IK : C’est une question intéressante… parce que je n’avais pas pensé à ça. (rires) Je n’ai pas l’intention de faire un travail mystérieux ou ironique. Je pense que je suis quelqu’un d’assez direct. Mais les gens qui se posent des questions sur mon travail pensent que je cherche à rendre positif un aspect des choses qui peut être négatif. Ce n’est pas histoire de changer quelque chose. C’est plutôt de dire que ce n’est pas quelque chose de négatif. Ce que les gens considèrent comme négatif, au contraire, je le vois comme positif. C’est ce que je cherche à dire avec mes photos. À propos de la mort, c’est quelque chose que les Japonais ont plutôt envie d’éviter. Les gens n’ont pas vraiment envie de parler de ça, de s’en approcher.

NM : La mort est plutôt un sujet tabou dans beaucoup de cultures.
IK : Oui, oui, les hommes en ont plutôt peur. Mais aussi, chez nous, il y a une certaine dimension esthétique de la mort avec par exemple les kamikaze, harakiri… Les gens pensent donc souvent que moi aussi, je fais un travail esthétique sur la mort. Pour moi, pas particulièrement. En fait, la mort n’est pas si différente de la naissance. Les deux sont au même niveau. La naissance est quelque chose qu’on célèbre et qui est merveilleux. Pourquoi la mort ne serait-elle pas la même chose ?

NM : Mais vous ne montrez pas de vrais morts.
IK : Exactement ! Mais aucun de nous ne peut voir sa naissance ou sa mort.

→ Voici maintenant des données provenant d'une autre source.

(** A reduction none of whose candidates beats the value in hand
    changes nothing. *)
Lemma cmp_reduce_no_replace op cmp ufeat efeat dim k init es :
  (∀ e, e ∈ es → cmp_Call cmp init.1.1 (contrib op ufeat efeat dim k e) = false) →
  cmp_reduce op cmp ufeat efeat dim k init es = init.
Proof.
  unfold cmp_reduce. induction es as [|e es IH]; intros Hno; simpl; [done|].
  unfold cmp_step at 2. rewrite (Hno e) by left.
  apply IH. intros e' He'. apply Hno. by right.
Qed.

(** The state of a compare reduction started from the identity with
    both arguments 0. *)
Lemma cmp_reduce_char op cmp ufeat efeat dim k es :
  StrictLaws →
  let val := contrib op ufeat efeat dim k in
  let z := cmp_zero cmp in
  let res := cmp_reduce op cmp ufeat efeat dim k (z, 0, 0) es in
  (∀ e, e ∈ es → cmp_Call cmp res.1.1 (val e) = false)
  ∧ ((res = (z, 0, 0) ∧ ∀ e, e ∈ es → cmp_Call cmp z (val e) = false)
     ∨ (∃ (i : nat) e,
          es !! i = Some e
          ∧ val e = res.1.1
          ∧ cmp_Call cmp z res.1.1 = true
          ∧ (∀ (i' : nat) e', (i' < i)%nat → es !! i' = Some e' → val e' ≠ res.1.1)
          ∧ res.1.2 = (if use_lhs op then nz_neighbor e else 0)
          ∧ res.2 = (if use_rhs op then nz_eid e else 0))).
Proof.
  intros Hord val z. induction es as [|e es IH] using rev_ind.
  - simpl. split; [intros e He; by apply elem_of_nil in He|].
    left. split; [done|]. intros e He. by apply elem_of_nil in He.
  - cbv zeta. rewrite cmp_reduce_snoc.
    destruct IH as (Hub & Hcase).
    set (res := cmp_reduce op cmp ufeat efeat dim k (z, 0, 0) es) in *.
    unfold cmp_step. fold val.
    destruct (cmp_Call cmp res.1.1 (val e)) eqn:Hcmp.
    + (* [e] replaces the value in hand *)
      simpl. split.
      * intros e' [He'| ->%list_elem_of_singleton]%elem_of_app.
        -- destruct (cmp_Call cmp (val e) (val e')) eqn:Hc; [|done].
           pose proof (cmp_Call_trans cmp _ _ _ Hord Hcmp Hc) as Hbad.
           rewrite (Hub e' He') in Hbad. done.
        -- by apply cmp_Call_irrefl.
      * right. exists (length es), e.
        split; [by rewrite lookup_app_r, Nat.sub_diag by done|].
        split; [done|]. split.
        { destruct Hcase as [(Hres & _)|(i & e0 & _ & _ & Hz & _)].
          - rewrite Hres in Hcmp. done.
          - by apply (cmp_Call_trans cmp _ _ _ Hord Hz). }
        split.
        { intros i' e' Hi' He' Heq. rewrite lookup_app_l in He' by done.
          apply list_elem_of_lookup_2 in He'.
          pose proof (Hub e' He') as Hno. rewrite Heq, Hcmp in Hno. done. }
        destruct Hcase as [(Hres & _)|(i & e0 & _ & _ & _ & _ & Hx & Hw)].
        -- rewrite Hres. simpl. by destruct (use_lhs op), (use_rhs op).
        -- rewrite Hx, Hw. by destruct (use_lhs op), (use_rhs op).
    + (* the value in hand stays *)
      split.
      * intros e' [He'| ->%list_elem_of_singleton]%elem_of_app; [by apply Hub|done].
      * destruct Hcase as [(Hres & Hno)|(i & e0 & Hi & Hv & Hz & Hfirst & Hx & Hw)].
        -- left. split; [done|].
           intros e' [He'| ->%list_elem_of_singleton]%elem_of_app; [by apply Hno|].
           by rewrite Hres in Hcmp.
        -- right. exists i, e0.
           pose proof (lookup_lt_Some _ _ _ Hi) as Hlt.
           split; [by rewrite lookup_app_l|].
           split; [done|]. split; [done|]. split; [|done].
           intros i' e' Hi' He'. rewrite lookup_app_l in He' by lia.
           by apply (Hfirst i' e').
Qed.
(** ** Values and dtypes of numeric columns *)

(** What [pd.to_numeric] makes of one cell: a Python int, or a float (NaN
    for a null or for what [errors="coerce"] gives up on). *)
Inductive scalar :=
| Whole (n : Z)
| Real (x : float).

(** The float64 value of a scalar. *)
Definition scalar_float (v : scalar) : float :=
  match v with
  | Whole n => F64.of_Z n
  | Real x => x
  end.

Coercion scalar_float : scalar >-> float.

Inductive dtype := int64 | uint64 | float64.

Definition uint64_max : Z := 2 ^ 64 - 1.

(** The integers of a column that holds nothing else. *)
Fixpoint wholes (column : list scalar) : option (list Z) :=
  match column with
  | [] => Some []
  | Whole n :: l => option_map (cons n) (wholes l)
  | Real _ :: _ => None
  end.

(** The dtype that pandas gives a column of scalars: float64 as soon as
    one is a float (a null is NaN) or an integer is outside both integer
    ranges; uint64 when an integer exceeds int64 and none is negative,
    float64 when one is negative; int64 otherwise. *)
Definition dtype_of (column : list scalar) : dtype :=
  match wholes column with
  | None => float64
  | Some ns =>
      if existsb (fun n => (n <? F64.int64_min) || (uint64_max <? n)) ns
      then float64
      else if existsb (fun n => F64.int64_max <? n) ns
           then if existsb (fun n => n <? 0) ns then float64 else uint64
           else int64
  end.

(** An element of a numeric column. *)
Inductive number :=
| Int64 (n : Z)
| UInt64 (n : Z)
| Float64 (x : float).

(** The float64 value of an element: what numpy and Python make of it
    where it meets a float. *)
Definition to_float (v : number) : float :=
  match v with
  | Int64 n => F64.of_Z n
  | UInt64 n => F64.of_Z n
  | Float64 x => x
  end.
Lemma C2_sphere_radius_and_position_witness :
  let a := Asteroid.mk "2021 AB" "Apophis" (3, 0.5, -2)%float 0.25%float
             [(3, 0.5, -2); (0, 0.5, 4)]%float in
  let data := {| asteroids := [Asteroid.mk "433" "Eros" (1, 0, 0)%float 2%float []; a] |} in
  asteroids data !! 1 = Some a ∧
  ∃ g s, asteroid_items (AsteroidScene data) !! 1 = Some g ∧
         element_key g = Some "2021 AB" ∧
         spheres g = [s] ∧
         spheres (AsteroidScene data) !! 2 = Some s ∧
         sphere_radius s = Some 0.25%float ∧
         sphere_position s = Some (3, 0.5, -2)%float.
Proof.
  intros a data. split; [reflexivity|].
  apply (C2_sphere_radius_and_position data 1 a). reflexivity.
Defined.

(** C3.  For an asteroid record whose orbit has at least two points, the
    points handed to the line primitive are the record's orbit list itself:
    same points, same order. *)
Theorem C3_polyline_follows_orbit
    (data : SceneData) (i : nat) (a : Asteroid.t) :
  asteroids data !! i = Some a →
  2 ≤ length (Asteroid.orbit a) →
  ∃ g ln, asteroid_items (AsteroidScene data) !! i = Some g ∧
          lines g = [ln] ∧
          lines (AsteroidScene data) !! i = Some ln ∧
          line_points ln = Some (Asteroid.orbit a).
Proof.
  intros Hi _. exists (asteroid_group a), (asteroid_line a).
  split; [by apply asteroid_items_lookup|].
  rewrite lines_AsteroidScene. repeat split.
  by rewrite list_lookup_fmap, Hi.
Qed.

Lemma C3_polyline_follows_orbit_witness :
  let orbit := [(2, 0, 0); (0, 0, 2); (-2, 0, 0); (0, 0, -2)]%float in
  let a := Asteroid.mk "433" "Eros" (2, 0, 0)%float 0.5%float orbit in
  let data := {| asteroids := [a] |} in
  asteroids data !! 0 = Some a ∧
  2 ≤ length (Asteroid.orbit a) ∧
  ∃ g ln, asteroid_items (AsteroidScene data) !! 0 = Some g ∧
          lines g = [ln] ∧
          lines (AsteroidScene data) !! 0 = Some ln ∧
          line_points ln = Some orbit.
Proof.
  intros orbit a data. split; [reflexivity|]. split; [cbn; lia|].
  apply (C3_polyline_follows_orbit data 0 a); [reflexivity|cbn; lia].
Defined.

(** C6.  Whatever payload has been retrieved and whatever happens
    afterwards, the rendered tree starts with the central body: a sphere of
    radius 1 at the origin with a fixed material, none of which is taken
    from the payload. *)
Theorem C6_central_body_fixed (response : Axios.response) (evs : list Event) :
  let data := Axios.data response in
  let tree := App (hooks (run mount (Settle (inl response) :: evs))) in
  (∃ rest, tree = scene_display (Some data) ∧
           AsteroidScene data = group None true (sun :: rest)) ∧
  head (spheres tree) = Some sun ∧
  sphere_radius sun = Some 1%float ∧
  sphere_position sun = Some (0, 0, 0)%float ∧
  sphere_material sun =
    [meshStandardMaterial "yellow" (Some "yellow") (Some 0.6%float) None None].
Proof.
  intros data tree. subst tree.
  rewrite hooks_after_settle, App_fulfilled. split; [by eexists|].
  by rewrite spheres_scene_display, spheres_AsteroidScene.
Qed.

(** C9.  Two payloads whose records differ in their [name] fields only are
    rendered to the same tree: the name reaches no mesh, transform,
    material or polyline. *)
Theorem C9_name_has_no_influence (l1 l2 : list Asteroid.t) :
  Forall2 same_but_name l1 l2 →
  AsteroidScene {| asteroids := l1 |} = AsteroidScene {| asteroids := l2 |} ∧
  scene_display (Some {| asteroids := l1 |}) =
  scene_display (Some {| asteroids := l2 |}).
Proof.
  intros H.
  assert (asteroid_group <$> l1 = asteroid_group <$> l2) as Heq.
  { induction H as [|a b l1 l2 (Hid & Hpos & Hsize & Horb) _ IH]; [done|].
    cbn. rewrite IH. f_equal.
    unfold asteroid_group, asteroid_sphere, asteroid_line.
    by rewrite Hid, Hpos, Hsize, Horb. }
  unfold scene_display, AsteroidScene. cbn. by rewrite Heq.
Qed.

Lemma C9_name_has_no_influence_witness :
  let l1 := [Asteroid.mk "433" "Eros" (2, 0, 1)%float 0.5%float
               [(2, 0, 1); (0, 0, 3)]%float] in
  let l2 := [Asteroid.mk "433" "433 Eros (A898 PA)" (2, 0, 1)%float 0.5%float
               [(2, 0, 1); (0, 0, 3)]%float] in
  Forall2 same_but_name l1 l2 ∧
  AsteroidScene {| asteroids := l1 |} = AsteroidScene {| asteroids := l2 |} ∧
  scene_display (Some {| asteroids := l1 |}) =
  scene_display (Some {| asteroids := l2 |}).
Proof.
  intros l1 l2.
  assert (Forall2 same_but_name l1 l2) as H.
  { repeat constructor. }
  split; [exact H|]. apply (C9_name_has_no_influence l1 l2 H).
Defined.

(** C4.  In a run of the mounted component, up to the first settlement of
    the fetch the phase is [Loading], the cells are the initial ones and the
    loading placeholder is shown; at that settlement the phase becomes
    [Ready] (fulfilled: the payload of the response is held and its scene is
    rendered) or [Failed] (rejected: no payload, the error message is held
    and shown) and stays so under every later event: the phase changes
    exactly once, and one request is issued in all. *)
Theorem C4_fetch_settles_once
    (evs1 : list Event) (r : Axios.settled) (evs2 : list Event) :
  existsb is_settle evs1 = false →
  let final := match r with inl _ => Ready | inr _ => Failed end in
  let evs := evs1 ++ Settle r :: evs2 in
  requests (run mount evs1) = [scene_url] ∧
  requests (run mount evs) = [scene_url] ∧
  phases_along mount evs1 = replicate (S (length evs1)) Loading ∧
  phases_along mount evs =
    replicate (S (length evs1)) Loading ++ replicate (S (length evs2)) final ∧
  phase_changes (phases_along mount evs1) = 0 ∧
  phase_changes (phases_along mount evs) = 1 ∧
  hooks (run mount evs1) = App_initial ∧
  App (hooks (run mount evs1)) = loading_display ∧
  hooks (run mount evs) =
    match r with
    | inl response =>
        {| sceneData := Some (Axios.data response); loading := false;
           error := None |}
    | inr _ =>
        {| sceneData := None; loading := false;
           error := Some "Failed to load asteroid data" |}
    end ∧
  App (hooks (run mount evs)) =
    match r with
    | inl response => scene_display (Some (Axios.data response))
    | inr _ => error_display "Failed to load asteroid data"
    end ∧
  spheres (App (hooks (run mount evs))) =
    match r with
    | inl response =>
        sun :: (asteroid_sphere <$> asteroids (Axios.data response))
    | inr _ => []
    end.
Proof.
  intros Hevs1 final evs.
  pose proof (phases_along_no_settle evs1 Hevs1) as H1.
  pose proof (phases_along_first_settle evs1 r evs2 Hevs1) as H2.
  destruct (run_unsettled mount evs1 eq_refl eq_refl Hevs1) as (Hh & Hp & Hran).
  destruct (step_settle _ r Hran Hp) as (Hh' & Hp' & Hran').
  destruct (run_settled _ evs2 Hran' Hp') as (Hh'' & _).
  assert (hooks (run mount evs) = settled_state r) as Hfinal.
  { unfold evs. by rewrite run_app, run_cons, Hh'', Hh', Hh. }
  split; [apply (run_inv mount evs1 mount_inv)|].
  split; [apply (run_inv mount evs mount_inv)|].
  split; [exact H1|]. split; [exact H2|]. fold evs in H2.
  rewrite H1, H2, phase_changes_replicate, phase_changes_two, Hh, Hfinal.
  split; [done|]. split; [by destruct r|].
  split; [done|]. split; [done|].
  destruct r as [response|err]; [|done].
  rewrite App_fulfilled, spheres_scene_display, spheres_AsteroidScene. done.
Qed.

Lemma C4_fetch_settles_once_witness :
  let st := {| clock_elapsedTime := 0.5%float; clock_delta := 0.016%float |} in
  let eros := Asteroid.mk "433" "Eros" (2, 0, 1)%float 0.5%float
                [(2, 0, 1); (0, 0, 3)]%float in
  let response :=
    {| Axios.data := {| asteroids := [eros] |}; Axios.status := 200 |} in
  let evs1 := [Rerender; Frame st] in
  let evs2 := [Frame st; Settle (inr Axios.NetworkError); Rerender] in
  let evs := evs1 ++ Settle (inl response) :: evs2 in
  existsb is_settle evs1 = false ∧
  phases_along mount evs =
    [Loading; Loading; Loading; Ready; Ready; Ready; Ready] ∧
  phase_changes (phases_along mount evs) = 1 ∧
  requests (run mount evs) = [scene_url] ∧
  sceneData (hooks (run mount evs)) = Some {| asteroids := [eros] |} ∧
  App (hooks (run mount evs)) = scene_display (Some {| asteroids := [eros] |}) ∧
  spheres (App (hooks (run mount evs))) = [sun; asteroid_sphere eros].
Proof.
  intros st eros response evs1 evs2 evs.
  pose proof (C4_fetch_settles_once evs1 (inl response) evs2 eq_refl)
    as (_ & Hreq & _ & Hphases & _ & Hchanges & _ & _ & Hhooks & Htree & Hs).
  split; [reflexivity|]. split; [exact Hphases|]. split; [exact Hchanges|].
  split; [exact Hreq|]. split; [exact (f_equal sceneData Hhooks)|].
  split; [exact Htree|exact Hs].
Defined.

(** C5.  Whatever makes the fetch fail, the display goes from the loading
    placeholder straight to the one fixed error message, which holds no
    sphere and no polyline; it stays the loading placeholder after each
    proper prefix of the updates the failure handler issues. *)
Theorem C5_failure_shows_generic_error
    (evs1 : list Event) (err : Axios.error) (evs2 : list Event) :
  existsb is_settle evs1 = false →
  let updates := fetchSceneData_resume (inr err) in
  let tree := App (hooks (run mount (evs1 ++ Settle (inr err) :: evs2))) in
  App (hooks (run mount evs1)) = loading_display ∧
  tree = error_display "Failed to load asteroid data" ∧
  spheres tree = [] ∧ lines tree = [] ∧
  length updates = 2 ∧
  App (flush App_initial (take 0 updates)) = loading_display ∧
  App (flush App_initial (take 1 updates)) = loading_display ∧
  phases_along mount (evs1 ++ Settle (inr err) :: evs2) =
    replicate (S (length evs1)) Loading ++ replicate (S (length evs2)) Failed.
Proof.
  intros Hevs1 updates tree.
  destruct (run_unsettled mount evs1 eq_refl eq_refl Hevs1) as (Hh & Hp & Hran).
  destruct (step_settle _ (inr err) Hran Hp) as (Hh' & Hp' & Hran').
  destruct (run_settled _ evs2 Hran' Hp') as (Hh'' & _).
  assert (tree = error_display "Failed to load asteroid data") as ->.
  { unfold tree. rewrite run_app, run_cons, Hh'', Hh', Hh. reflexivity. }
  rewrite Hh. repeat split.
  apply (phases_along_first_settle evs1 (inr err) evs2 Hevs1).
Qed.

Lemma C5_failure_shows_generic_error_witness :
  let st := {| clock_elapsedTime := 1.5%float; clock_delta := 0.5%float |} in
  let evs1 := [Frame st; Rerender] in
  let evs2 := [Rerender; Frame st] in
  let tree :=
    App (hooks (run mount (evs1 ++ Settle (inr (Axios.BadStatus 503)) :: evs2))) in
  existsb is_settle evs1 = false ∧
  App (hooks (run mount evs1)) = loading_display ∧
  tree = div "error" [Text "Failed to load asteroid data"] ∧
  spheres tree = [] ∧ lines tree = [].
Proof.
  intros st evs1 evs2 tree.
  pose proof (C5_failure_shows_generic_error evs1 (Axios.BadStatus 503) evs2
                eq_refl) as (Hbefore & Htree & Hs & Hl & _).
  split; [reflexivity|]. split; [exact Hbefore|]. split; [exact Htree|].
  split; [exact Hs|exact Hl].
Defined.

Quand on voit une naissance, on pense que c’est merveilleux parce qu’on sait que nous-même on est né et que c’est fabuleux d’être de ce monde. C’est aussi ce que chacun pense de la naissance d’un autre. Mais pour son propre décès, on ne peut pas savoir comment cela va se passer. Une fois décédé, on peut se demander : « Comment je suis mort ? dans la douleur ? dans la maladie ? » Quand les gens regardent en arrière, ils devraient se dire que leur vie a été célébrée, que leur vie a été intéressante et c’est comme cela que la mort de chacun devrait se dérouler. C’est l’image que je souhaite donner. Et la personne elle-même décédée célèbre sa propre mort. C’est cela que je veux montrer. C’est pourquoi je ne cherche pas à montrer une mort réaliste mais mon image de la mort, ma philosophie sur ce moment.